Café de las Huertas is one of dozens of similar bars along the pedestrianized stretch of Calle de las Huertas that runs from Plaza de las Cortes down to Plaza de Antón Martín. Huertas sits at the heart of the Barrio de las Letras, Madrid's historic literary quarter, where Cervantes, Quevedo, and Lope de Vega lived and worked. The literary association doesn't show up in the bar scene, which is cheap, loud, and skewed to a young crowd, but the pedestrianized street itself is one of central Madrid's most active nightlife corridors.

The bar's layout is functional: a long bar along the right side, a handful of high tables opposite, and a small terrace on the street that opens whenever the weather allows.

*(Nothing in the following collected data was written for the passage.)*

Section instruments.
Context `{HC : !Clock, HL : !CertLib} {T S W : Type} `{HN : !Num T, HS : !Store.Store S, HW : !Net W}.
Context {PK ESK SK HPK K CK CA : Type}.
Context `{HE : !Ecdsa PK ESK, HX : !X509 PK, HH : !Hpke SK HPK K, HG : !Gcm, HP : !PayloadLib CK CA, HWi : !Wire}.
Context (FF : spec_float → string) (PF : string → option spec_float).
Context (sort : list verdictEntry → list verdictEntry) (i64 : spec_float → Z) (IsPrint : Z → bool).
Context (yaml_tenants : string → option (list Tenant)).
Context (p : Pipeline W) {HO : Observer p} (sv : option Server) (d : option (Deps SK CK)).

Abbreviation steps := (steps (T := T) FF PF sort i64 IsPrint yaml_tenants p sv d).
Abbreviation sent_in g := (sent (seen_in (p := p) (outside (pg_core g).2))) (only parsing).

(** The tallies of several goroutines make one. *)
Lemma tallies on (over : list (owner * list (action W))) :
  (∀ w t, (w, t) ∈ over → traces (body i64 p w) t tt ∧ Forall (sound on) t) →
  ∃ groups, tally (readings_in over) (map received_as (over.*1 ≫= own)) (map size_label groups) groups.
Proof.
  induction over as [|[w t] over IH]; intros Ho; [by exists []|].
  destruct IH as [gs Hgs]; [by intros w' t' H; apply Ho; right|].
  destruct (Ho w t) as [Ht Hs]; [by left|]. destruct (body_instruments i64 p on w t tt Ht Hs) as [gs0 Hgs0].
  exists (gs0 ++ gs)%list. change (((w, t) :: over).*1 ≫= own) with (own w ++ (over.*1 ≫= own))%list. rewrite !map_app.
  exact (tally_app _ _ _ _ _ _ _ _ Hgs0 Hgs).
Qed.

(** C39: the instruments of the pipeline tell the truth. When no goroutine is at
    work, the in-flight gauge is back at zero, the received counter has counted
    each accepted alert once under its cluster and status, the notifications
    counter each message once under its receiver and outcome, the incidents counter
    each group that came out of the correlator once under its size; and no count
    ever panicked for a wrong number of labels. *)
Theorem instruments_agree (es : list (event W)) (n n' : nat) (g g' : program T S W) :
  steps es (n, g) (n', g') → idle p g → (∀ a, a ∈ accepted es → renders a) → pg_live g' = [] →
  let rs := readings_in (pg_over g') in
  moved rs = 0 ∧
  counts AlertsReceived rs ≡ₚ map received_as (accepted es) ∧
  counts Notifications rs = outcomes rs ∧ omap head (outcomes rs) ≡ₚ (sent_in g').*1 ∧
  counts Incidents rs = map size_label (flushed rs) ∧
  Forall (λ r, Forall labelled r.2) (pg_over g').
Proof.
  intros Hs Hid Hr Hlive rs. pose proof (steps_inv FF PF sort i64 IsPrint yaml_tenants p sv d es _ _ Hs Hid Hr) as Hi.
  cbn [snd] in Hi. unfold run_inv in Hi. rewrite Hlive in Hi.
  destruct (tallies (Correlator.enabled (pg_core g).1) (pg_over g')) as (groups & [H1 H2 H3 H4 H5]).
  { intros w t Hin. split; [by apply (iv_over _ _ _ _ _ _ _ _ _ Hi)|]. by apply (iv_sound _ _ _ _ _ _ _ _ _ Hi w). }
  split_and!; [done| |done| | |].
  - subst rs. rewrite H2. change (map received_as) with (fmap (M := list) received_as). apply fmap_Permutation.
    symmetry. apply (iv_alerts _ _ _ _ _ _ _ _ _ Hi).
  - rewrite (iv_sent _ _ _ _ _ _ _ _ _ Hi). subst rs. unfold deeds_in, records_of. cbn [map app]. clear.
    induction (pg_over g') as [|[w t] l IH]; [done|]. unfold readings_in in *. rewrite !bind_cons. cbn [snd].
    rewrite told_of_app, fmap_app, <- IH. unfold outcomes. rewrite bind_app, omap_app. fold (outcomes (t ≫= readings)).
    by rewrite outcomes_told.
  - subst rs. by rewrite H3, H5.
  - apply Forall_forall. intros [w t] Hin. apply (iv_over _ _ _ _ _ _ _ _ _ Hi) in Hin. cbn [snd].
    pose proof (always_traces _ _ _ _ (body_allowed i64 p w) Hin) as Ha. eapply Forall_impl; [exact Ha|].
    intros [B o b]. by destruct o.
Qed.
End instruments.
(* ===== verification/Boot.v ===== *)
(** * From start to exit

    [main] and [run] of [cmd/muthur/main.go] as one: the brain that [Startup] has
    built is the one that [Service] runs, and the process ends with a status. *)
From S2P Require Import Prelude GoStrings GoEncoding Sha256 Proto Identity Store Dedup Replay Tenants Signer Routing Limiter.
From S2P Require Import Correlator Analysis Providers Evaluator Feedback Notify Channels ChannelText HttpSig Sealed Trust.
From S2P Require Import Ingest GrpcSrv SignedSrv Pipeline Config Goroutines Service Startup Shutdown Backstop.
From Stdlib Require Import Ascii SpecFloat.

Open Scope Z_scope.

(** The system in its first moment; [w] is the world as the start has left it. *)
Definition boot {T S W C SK X} (sys : System T S W C SK X) (w : openai_state * W) : program T S (openai_state * W) :=
  MkProgram Serving (sys_tenants sys) NewHandler [] []
    (sys_correlator sys, MkRest (sys_limiter sys) (sys_store sys) w false).

(** The gRPC server is there when mTLS material was loaded. *)
Definition grpc_server {T S W C SK X} (sys : System T S W C SK X) : option Server :=
  match sys_mtls sys with Some _ => Some (sys_server sys) | None => None end.

(** The status of a process that has ended. *)
Definition exit_code (x : phase) : option Z :=
  match x with Exited _ => Some 0 | Failed => Some 1 | _ => None end.

(** [hpkeKeygen]: [priv] is the key the source of randomness yields, [written] says
    whether standard output takes the text. *)
Definition hpkeKeygen {X SK} `{!KeyLib X SK, !Pem} (priv : option X) (written : string → bool) : bool :=
  match GenerateHPKEKeyPEM priv with Some pem => written pem | None => false end.

Section process.
Context `{HC : !Clock, HL : !CertLib} {T S W : Type} `{HN : !Num T, HS : !Store.Store S}.
Context `{HW : !Net W, HM : !Smtp.Mailer W, HA : !AnthropicSDK W}.
Context {C PK ESK SK HPK K X CA : Type}.
Context `{HE : !Ecdsa PK ESK, HX : !X509 PK, HH : !Hpke SK HPK K, HK : !KeyLib X SK, HP : !Pem, HCA : !CaLib X}.
Context `{HG : !Gcm, HPL : !PayloadLib (CaKey X) CA, HWi : !Wire}.

(** The environment, the files and the libraries, as [Startup] has them. *)
Context (getenv : string → string) (read_file : string → result string string) (mtime : string → option Time).
Context (ParseFloat : string → option spec_float) (pem_certs : string → list string).
Context (X509KeyPair : string → string → option C).
Context (yaml_file : string → option FileConfig) (yaml_tenants : string → option (list Tenant)).
Context (map_order : list (string * string) → list (string * string)).
Context (NewMemory : S) (NewRedis : string → string → result string S) (build_logger : string → option string).
Context (FormatFloat : spec_float → string) (IsPrint : Z → bool) (json_error : string → string).
Context (emit : audit_record → M (openai_state * W) unit) (is_word : Z → bool) (lower_rune : Z → string).

(** And what [Service] needs besides. *)
Context (FF : spec_float → string) (PF : string → option spec_float).
Context (sort : list verdictEntry → list verdictEntry) (i64 : spec_float → Z).

Definition starting : M (openai_state * W) (result start_error (System T S W C SK X)) :=
  start getenv read_file mtime ParseFloat pem_certs X509KeyPair yaml_file yaml_tenants map_order NewMemory NewRedis
    build_logger FormatFloat IsPrint json_error emit is_word lower_rune.

Definition serving (sys : System T S W C SK X) :
    list (event (openai_state * W)) → nat * program T S (openai_state * W) → nat * program T S (openai_state * W) → Prop :=
  steps FF PF sort i64 IsPrint yaml_tenants (sys_pipeline sys) (grpc_server sys) (sys_signed sys).

(** The process of [main] with the arguments [args], up to some moment: what has
    happened, and the status if it has ended. It prints a key; or it fails to
    start, to listen for gRPC, or it serves. *)
Inductive process (args : list string) (c : nat * (openai_state * W)) :
    list (event (openai_state * W)) → option Z → Prop :=
| pr_keygen (priv : option X) written :
    args !! 1%nat = Some "hpke-keygen" →
    process args c [] (Some (if hpkeKeygen priv written then 0 else 1))
| pr_start_error e :
    args !! 1%nat ≠ Some "hpke-keygen" → (starting c).1 = Err e → process args c [] (Some 1)
| pr_listen_error sys :
    args !! 1%nat ≠ Some "hpke-keygen" → (starting c).1 = Ok sys → grpc_server sys ≠ None → process args c [] (Some 1)
| pr_serve sys n w es s :
    args !! 1%nat ≠ Some "hpke-keygen" → starting c = (Ok sys, (n, w)) → serving sys es (n, boot sys w) s →
    process args c es (exit_code (pg_phase s.2)).
End process.

(** ** Lemmas *)

Section lemmas.
Context `{HC : !Clock, HL : !CertLib} {T S W : Type} `{HN : !Num T, HS : !Store.Store S, HW : !Net W}.
Context {PK ESK SK HPK K CK CA : Type}.
Context `{HE : !Ecdsa PK ESK, HX : !X509 PK, HH : !Hpke SK HPK K, HG : !Gcm, HP : !PayloadLib CK CA, HWi : !Wire}.
Context (FF : spec_float → string) (PF : string → option spec_float).
Context (sort : list verdictEntry → list verdictEntry) (i64 : spec_float → Z) (IsPrint : Z → bool).
Context (yaml_tenants : string → option (list Tenant)).
Context (p : Pipeline W) (sv : option Server) (d : option (Deps SK CK)).

Abbreviation steps := (steps (T := T) FF PF sort i64 IsPrint yaml_tenants p sv d).

(** [data] is the file the brain started with, or one that a reload read. *)
Definition file_seen (start : string) (es : list (event W)) (data : string) : Prop :=
  data = start ∨ ∃ stat, Reloaded stat (Some data) ∈ es.

(** The cluster is an active tenant of the file. *)
Definition lists (data cluster : string) : Prop :=
  ∃ shape idx x, yaml_tenants data = Some shape ∧ NewTenants shape = Ok idx ∧ idx !! cluster = Some x ∧ Revoked x = false.

Lemma file_seen_app start es es' data : file_seen start es data → file_seen start (es ++ es') data.
Proof. intros [->|[stat H]]; [by left|]. right. exists stat. apply elem_of_app. by left. Qed.

(** The tenants in force come from a file that was seen. *)
Definition from_file (start : string) (es : list (event W)) (t : TenantsReloader) : Prop :=
  ∀ idx, Current t = Some idx → ∃ data shape, file_seen start es data ∧ yaml_tenants data = Some shape ∧ NewTenants shape = Ok idx.

Lemma reload_from_file start es t stat read :
  from_file start es t → from_file start (es ++ [Reloaded stat read]) (reload yaml_tenants t stat read).2.
Proof.
  intros Ht. assert (from_file start (es ++ [Reloaded stat read]) t) as Ht'.
  { intros idx Hi. destruct (Ht idx Hi) as (data & shape & Hd & Hy). exists data, shape. split; [by apply file_seen_app|done]. }
  unfold reload. destruct stat as [m|]; [|done]. destruct (match cached t with Some c => negb (After m (ts_mtime c)) | None => false end); [done|].
  destruct read as [data|]; [|done]. destruct (yaml_tenants data) as [shape|] eqn:Ey; [|done].
  destruct (NewTenants shape) as [idx|e] eqn:En; [|done]. intros idx' [= <-]. exists data, shape. split; [|done].
  right. exists (Some m). apply elem_of_app. right. by left.
Qed.
(** * PillowFight workload driver: completion polling, log parsing, sanity check

    A shallow embedding of [ocs_ci/ocs/pillowfight.py] (class [PillowFight]):
    - [parse_pillowfight_log] : the line-by-line parser of couchbase
      pillowfight logs,
    - [sanity_check]          : the threshold validation of a parsed record,
    - [run_pillowfights]      : the polling loop over [TimeoutSampler] and the
      collection of the logs of completed pods,
    - [analyze_all]           : the analysis of every collected log,
    - [export_pfoutput_to_googlesheet] : the rows handed to the spreadsheet.

    Conventions of the embedding.
    - A Python [str] is a [list ascii]: the characters are the 256 code points
      of Latin-1.  In that range [\d] and [int()] accept the digits 0-9 only,
      and [str.isspace] holds of the code points listed in [isspace].
    - A Python [int] is a [Z] (unbounded).  [int()] refuses a literal of more
      than 4300 digits, the default of [sys.int_max_str_digits].
    - A Python [float] is the rational that it stands for; [py_truediv]
      rounds the quotient of two integers to binary64 as [/] does.
    - Exceptions are values of [exn]; a computation that can raise returns a
      [res].  Code that mutates an object before it raises is written in the
      monad [M], which returns the state reached together with the outcome.
    - Calls of [log.info] have no effect on any value and are left out. *)

From Stdlib Require Import Ascii String ZArith QArith Lia.
From stdpp Require Import base option list gmap.

Local Open Scope Z_scope.

(** ** Python values and exceptions *)

Definition str := list ascii.

(** A string literal of the source. *)
Definition lit (s : string) : str := list_ascii_of_string s.

(** The three messages given to [Exception(...)] in the source:
    ["Pillowfight failed to complete"],
    [f"Worst OPS/SEC value reported is {stat1}"] and
    [f"Worst response time reported is {stat2} milliseconds"]. *)
Inductive message :=
| FailedToComplete
| WorstOpsPerSec (stat1 : Z)
| WorstResponseTime (stat2 : Q).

Inside feels like a thousand other Madrid bars, tile walls, a chalkboard menu, bottles crowded along the back bar. The tapas menu covers the expected ground: patatas bravas, croquetas, tortilla, a mixed plate of cured meats. Quality is average rather than notable. What makes the bar work is location and price.

Drinks are cheap enough to support a long night. Cañas at 2.50 EUR are standard for Huertas, and a small tapa usually comes with each round, following the traditional Madrid practice that has largely disappeared from touristy central streets. Wine by the glass is drinkable. Gin tonics are fine. The bar knows what it is and doesn't try to be more.

Compared to the rest of Huertas, Café de las Huertas falls solidly in the middle: not the cheapest, not the most atmospheric, but consistent and reliable. The street itself has stronger options for specific things (Viva Madrid for cocktails in a historic space, La Venencia for sherry, Los Gatos for traditional tapas), but Café de las Huertas works as an in-between stop or a starting point for an evening that will cover four or five bars. Weekend crowds hit peak between 22:00 and 01:00 and the street effectively becomes a corridor of overlapping bar patios during that window.

The Neighborhood

Calle de las Huertas connects Plaza de las Cortes near the Prado with Plaza de Antón Martín. The Barrio de las Letras around it has a dense concentration of bars, tapas spots, flamenco tablaos, and literary landmarks. Plaza de Santa Ana is a three-minute walk away.

Getting There

Metro Antón Martín on Line 1 is at the south end of Huertas, a two-minute walk. Metro Sevilla on Line 2 is four minutes north. Metro Sol on Lines 1, 2, and 3 is six minutes walking.